[Your objective]
Using the material that follows, say how many lines contain the string "without". Answer with a number only.

[Given records]
.....

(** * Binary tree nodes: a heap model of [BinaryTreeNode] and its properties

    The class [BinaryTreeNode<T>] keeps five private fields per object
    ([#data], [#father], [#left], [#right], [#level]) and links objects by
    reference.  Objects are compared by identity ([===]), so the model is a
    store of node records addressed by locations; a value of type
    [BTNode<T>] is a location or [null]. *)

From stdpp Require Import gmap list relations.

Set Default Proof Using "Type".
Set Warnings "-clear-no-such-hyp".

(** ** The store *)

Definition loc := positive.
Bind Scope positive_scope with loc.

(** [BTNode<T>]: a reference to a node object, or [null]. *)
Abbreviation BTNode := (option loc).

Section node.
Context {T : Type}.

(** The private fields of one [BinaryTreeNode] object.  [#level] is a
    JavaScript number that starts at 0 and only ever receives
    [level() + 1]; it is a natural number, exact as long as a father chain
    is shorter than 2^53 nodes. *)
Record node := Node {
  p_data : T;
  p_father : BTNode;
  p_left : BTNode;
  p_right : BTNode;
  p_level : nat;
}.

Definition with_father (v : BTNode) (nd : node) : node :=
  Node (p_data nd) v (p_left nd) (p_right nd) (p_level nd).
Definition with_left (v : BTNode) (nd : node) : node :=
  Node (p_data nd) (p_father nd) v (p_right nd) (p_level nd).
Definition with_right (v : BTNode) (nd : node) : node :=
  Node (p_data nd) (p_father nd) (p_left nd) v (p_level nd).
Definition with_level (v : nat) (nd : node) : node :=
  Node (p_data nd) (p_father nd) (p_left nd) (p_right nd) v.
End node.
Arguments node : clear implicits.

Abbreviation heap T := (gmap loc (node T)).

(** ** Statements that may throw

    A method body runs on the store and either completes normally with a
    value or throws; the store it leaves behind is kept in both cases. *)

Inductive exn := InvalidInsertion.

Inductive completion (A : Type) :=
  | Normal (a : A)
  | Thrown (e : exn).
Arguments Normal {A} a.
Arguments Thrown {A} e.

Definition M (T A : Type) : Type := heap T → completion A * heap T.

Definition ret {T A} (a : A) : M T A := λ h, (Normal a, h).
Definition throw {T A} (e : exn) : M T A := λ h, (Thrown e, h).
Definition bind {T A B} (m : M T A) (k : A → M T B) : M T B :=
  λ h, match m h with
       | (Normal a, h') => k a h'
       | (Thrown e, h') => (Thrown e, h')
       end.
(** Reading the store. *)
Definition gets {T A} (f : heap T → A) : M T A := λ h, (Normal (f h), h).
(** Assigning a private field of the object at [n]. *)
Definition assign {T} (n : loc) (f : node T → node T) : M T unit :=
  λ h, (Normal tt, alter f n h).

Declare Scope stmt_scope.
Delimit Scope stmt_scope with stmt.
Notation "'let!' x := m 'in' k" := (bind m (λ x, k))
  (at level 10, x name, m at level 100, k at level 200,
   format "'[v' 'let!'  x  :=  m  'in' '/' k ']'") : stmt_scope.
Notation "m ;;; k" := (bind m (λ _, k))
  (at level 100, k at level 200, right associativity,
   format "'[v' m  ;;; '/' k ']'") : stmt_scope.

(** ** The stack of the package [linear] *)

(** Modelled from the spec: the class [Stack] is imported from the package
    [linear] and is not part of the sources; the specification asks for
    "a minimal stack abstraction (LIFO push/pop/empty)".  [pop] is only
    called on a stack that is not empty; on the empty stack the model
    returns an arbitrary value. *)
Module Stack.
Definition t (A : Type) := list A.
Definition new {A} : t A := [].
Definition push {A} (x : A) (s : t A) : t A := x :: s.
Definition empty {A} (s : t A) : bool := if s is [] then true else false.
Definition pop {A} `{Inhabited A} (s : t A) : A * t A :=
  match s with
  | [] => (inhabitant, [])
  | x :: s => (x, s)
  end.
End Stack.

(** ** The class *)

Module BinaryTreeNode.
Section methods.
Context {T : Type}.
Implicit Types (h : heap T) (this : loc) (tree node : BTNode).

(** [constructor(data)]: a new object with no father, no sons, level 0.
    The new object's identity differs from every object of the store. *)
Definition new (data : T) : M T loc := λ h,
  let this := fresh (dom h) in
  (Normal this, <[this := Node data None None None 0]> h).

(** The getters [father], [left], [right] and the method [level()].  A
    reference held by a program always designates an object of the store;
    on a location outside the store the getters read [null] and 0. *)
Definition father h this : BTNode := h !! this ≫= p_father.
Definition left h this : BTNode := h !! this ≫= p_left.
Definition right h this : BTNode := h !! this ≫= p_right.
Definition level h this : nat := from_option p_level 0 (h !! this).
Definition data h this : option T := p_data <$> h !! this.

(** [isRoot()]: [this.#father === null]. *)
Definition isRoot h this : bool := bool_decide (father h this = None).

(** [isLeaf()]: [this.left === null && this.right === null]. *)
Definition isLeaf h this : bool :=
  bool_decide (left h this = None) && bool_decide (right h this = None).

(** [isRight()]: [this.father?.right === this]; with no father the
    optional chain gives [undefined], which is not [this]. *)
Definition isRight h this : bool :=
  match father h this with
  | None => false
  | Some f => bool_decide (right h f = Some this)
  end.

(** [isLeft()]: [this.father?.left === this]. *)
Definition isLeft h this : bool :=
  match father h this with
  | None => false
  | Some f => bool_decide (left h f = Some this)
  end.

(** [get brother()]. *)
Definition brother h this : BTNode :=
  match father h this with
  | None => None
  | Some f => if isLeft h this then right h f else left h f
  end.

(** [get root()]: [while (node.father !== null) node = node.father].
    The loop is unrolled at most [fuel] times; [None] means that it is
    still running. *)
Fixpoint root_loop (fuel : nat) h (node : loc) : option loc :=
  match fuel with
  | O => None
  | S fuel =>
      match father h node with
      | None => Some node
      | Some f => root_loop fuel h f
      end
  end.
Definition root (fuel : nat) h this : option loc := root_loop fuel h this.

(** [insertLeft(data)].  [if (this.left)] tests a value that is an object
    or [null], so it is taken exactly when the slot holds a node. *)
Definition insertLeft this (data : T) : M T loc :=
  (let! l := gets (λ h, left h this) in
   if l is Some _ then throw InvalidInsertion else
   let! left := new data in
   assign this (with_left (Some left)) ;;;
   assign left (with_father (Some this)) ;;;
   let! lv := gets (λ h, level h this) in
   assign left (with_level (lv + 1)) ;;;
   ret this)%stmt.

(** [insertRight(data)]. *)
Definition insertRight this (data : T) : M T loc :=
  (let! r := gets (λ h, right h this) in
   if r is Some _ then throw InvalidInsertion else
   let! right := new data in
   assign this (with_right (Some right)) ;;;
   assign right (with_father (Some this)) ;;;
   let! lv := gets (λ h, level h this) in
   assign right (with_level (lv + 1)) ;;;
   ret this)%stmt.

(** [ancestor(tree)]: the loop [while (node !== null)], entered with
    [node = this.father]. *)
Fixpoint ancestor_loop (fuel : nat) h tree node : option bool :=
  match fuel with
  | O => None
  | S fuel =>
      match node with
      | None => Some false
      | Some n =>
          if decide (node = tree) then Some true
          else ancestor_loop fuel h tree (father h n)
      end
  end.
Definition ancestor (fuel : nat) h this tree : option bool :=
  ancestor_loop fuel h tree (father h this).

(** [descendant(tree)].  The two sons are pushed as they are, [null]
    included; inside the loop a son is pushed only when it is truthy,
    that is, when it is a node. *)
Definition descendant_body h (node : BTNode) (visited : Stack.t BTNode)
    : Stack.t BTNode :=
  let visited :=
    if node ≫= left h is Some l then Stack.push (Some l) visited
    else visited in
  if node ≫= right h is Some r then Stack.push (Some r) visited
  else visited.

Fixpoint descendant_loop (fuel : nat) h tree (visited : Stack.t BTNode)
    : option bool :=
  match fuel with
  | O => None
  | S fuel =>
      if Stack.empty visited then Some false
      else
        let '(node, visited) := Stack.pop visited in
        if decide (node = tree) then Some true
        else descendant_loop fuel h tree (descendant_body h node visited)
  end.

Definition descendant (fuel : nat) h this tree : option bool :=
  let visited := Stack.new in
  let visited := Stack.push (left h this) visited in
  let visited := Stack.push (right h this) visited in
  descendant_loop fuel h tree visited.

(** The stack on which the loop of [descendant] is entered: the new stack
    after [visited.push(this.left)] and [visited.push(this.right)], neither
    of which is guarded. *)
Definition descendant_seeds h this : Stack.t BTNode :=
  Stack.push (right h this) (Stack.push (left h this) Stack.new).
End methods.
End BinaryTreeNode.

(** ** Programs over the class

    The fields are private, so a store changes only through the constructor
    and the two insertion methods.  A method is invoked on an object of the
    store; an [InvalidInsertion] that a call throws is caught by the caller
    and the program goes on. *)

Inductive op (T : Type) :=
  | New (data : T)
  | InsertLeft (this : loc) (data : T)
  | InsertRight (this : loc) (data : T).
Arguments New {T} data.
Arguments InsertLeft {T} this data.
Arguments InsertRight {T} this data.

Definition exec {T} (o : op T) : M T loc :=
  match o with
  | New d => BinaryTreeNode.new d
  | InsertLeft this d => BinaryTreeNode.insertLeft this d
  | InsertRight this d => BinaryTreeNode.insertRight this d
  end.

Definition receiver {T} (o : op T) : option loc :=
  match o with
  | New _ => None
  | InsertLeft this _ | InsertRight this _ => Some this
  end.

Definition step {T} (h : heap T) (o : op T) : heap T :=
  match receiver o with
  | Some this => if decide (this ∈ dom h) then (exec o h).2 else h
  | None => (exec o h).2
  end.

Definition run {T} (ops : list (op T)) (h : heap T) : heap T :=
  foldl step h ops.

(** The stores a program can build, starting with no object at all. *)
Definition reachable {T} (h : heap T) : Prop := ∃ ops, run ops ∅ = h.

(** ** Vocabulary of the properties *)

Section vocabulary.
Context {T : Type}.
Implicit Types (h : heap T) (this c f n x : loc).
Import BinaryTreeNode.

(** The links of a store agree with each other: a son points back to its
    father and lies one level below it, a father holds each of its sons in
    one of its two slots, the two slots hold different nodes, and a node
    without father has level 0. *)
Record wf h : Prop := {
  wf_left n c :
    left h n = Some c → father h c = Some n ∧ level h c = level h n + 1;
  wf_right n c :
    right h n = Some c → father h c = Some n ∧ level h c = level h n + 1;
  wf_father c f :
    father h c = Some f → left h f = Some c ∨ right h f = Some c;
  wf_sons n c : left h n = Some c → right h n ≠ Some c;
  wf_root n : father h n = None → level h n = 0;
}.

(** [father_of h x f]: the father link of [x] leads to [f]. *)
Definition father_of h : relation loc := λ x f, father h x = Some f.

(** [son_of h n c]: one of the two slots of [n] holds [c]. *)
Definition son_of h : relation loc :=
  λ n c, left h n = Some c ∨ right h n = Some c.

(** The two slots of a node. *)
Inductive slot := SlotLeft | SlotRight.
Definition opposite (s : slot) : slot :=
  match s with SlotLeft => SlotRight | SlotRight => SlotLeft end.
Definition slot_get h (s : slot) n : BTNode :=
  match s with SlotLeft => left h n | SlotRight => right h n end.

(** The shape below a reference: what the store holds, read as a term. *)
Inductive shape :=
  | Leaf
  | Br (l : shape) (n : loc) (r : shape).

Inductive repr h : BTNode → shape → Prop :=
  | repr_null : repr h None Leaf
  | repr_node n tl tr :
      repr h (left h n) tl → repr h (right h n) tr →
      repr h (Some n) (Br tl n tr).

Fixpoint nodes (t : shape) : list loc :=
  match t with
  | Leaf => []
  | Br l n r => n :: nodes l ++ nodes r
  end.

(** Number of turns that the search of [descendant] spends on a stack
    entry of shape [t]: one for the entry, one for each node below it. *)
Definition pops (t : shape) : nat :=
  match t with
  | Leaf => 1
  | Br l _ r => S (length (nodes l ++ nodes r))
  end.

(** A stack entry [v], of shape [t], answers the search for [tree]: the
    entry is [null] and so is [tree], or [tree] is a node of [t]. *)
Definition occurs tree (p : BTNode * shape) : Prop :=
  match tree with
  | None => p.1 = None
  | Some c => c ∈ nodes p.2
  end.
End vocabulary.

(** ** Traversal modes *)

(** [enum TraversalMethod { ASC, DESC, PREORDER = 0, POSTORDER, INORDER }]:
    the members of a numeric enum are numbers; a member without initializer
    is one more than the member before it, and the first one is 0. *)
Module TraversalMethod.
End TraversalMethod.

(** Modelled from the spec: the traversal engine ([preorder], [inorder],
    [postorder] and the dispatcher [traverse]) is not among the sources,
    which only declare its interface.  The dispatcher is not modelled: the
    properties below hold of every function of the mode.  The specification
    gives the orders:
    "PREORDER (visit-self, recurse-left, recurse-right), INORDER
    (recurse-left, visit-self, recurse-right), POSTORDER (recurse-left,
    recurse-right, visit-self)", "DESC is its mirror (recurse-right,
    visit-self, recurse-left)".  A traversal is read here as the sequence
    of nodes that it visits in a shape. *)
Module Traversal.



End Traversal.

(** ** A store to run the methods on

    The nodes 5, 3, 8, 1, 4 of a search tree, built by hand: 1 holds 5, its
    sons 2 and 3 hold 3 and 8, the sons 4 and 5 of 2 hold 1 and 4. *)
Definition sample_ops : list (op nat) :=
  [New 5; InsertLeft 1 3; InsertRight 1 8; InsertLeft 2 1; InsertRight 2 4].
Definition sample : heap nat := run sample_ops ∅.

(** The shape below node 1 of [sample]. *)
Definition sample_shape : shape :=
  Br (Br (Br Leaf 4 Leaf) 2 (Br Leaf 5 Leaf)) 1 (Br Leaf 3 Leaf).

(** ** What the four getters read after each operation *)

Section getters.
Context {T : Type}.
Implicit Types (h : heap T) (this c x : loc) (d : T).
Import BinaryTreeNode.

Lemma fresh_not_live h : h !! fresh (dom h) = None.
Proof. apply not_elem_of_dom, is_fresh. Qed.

.....

[Answer section]
2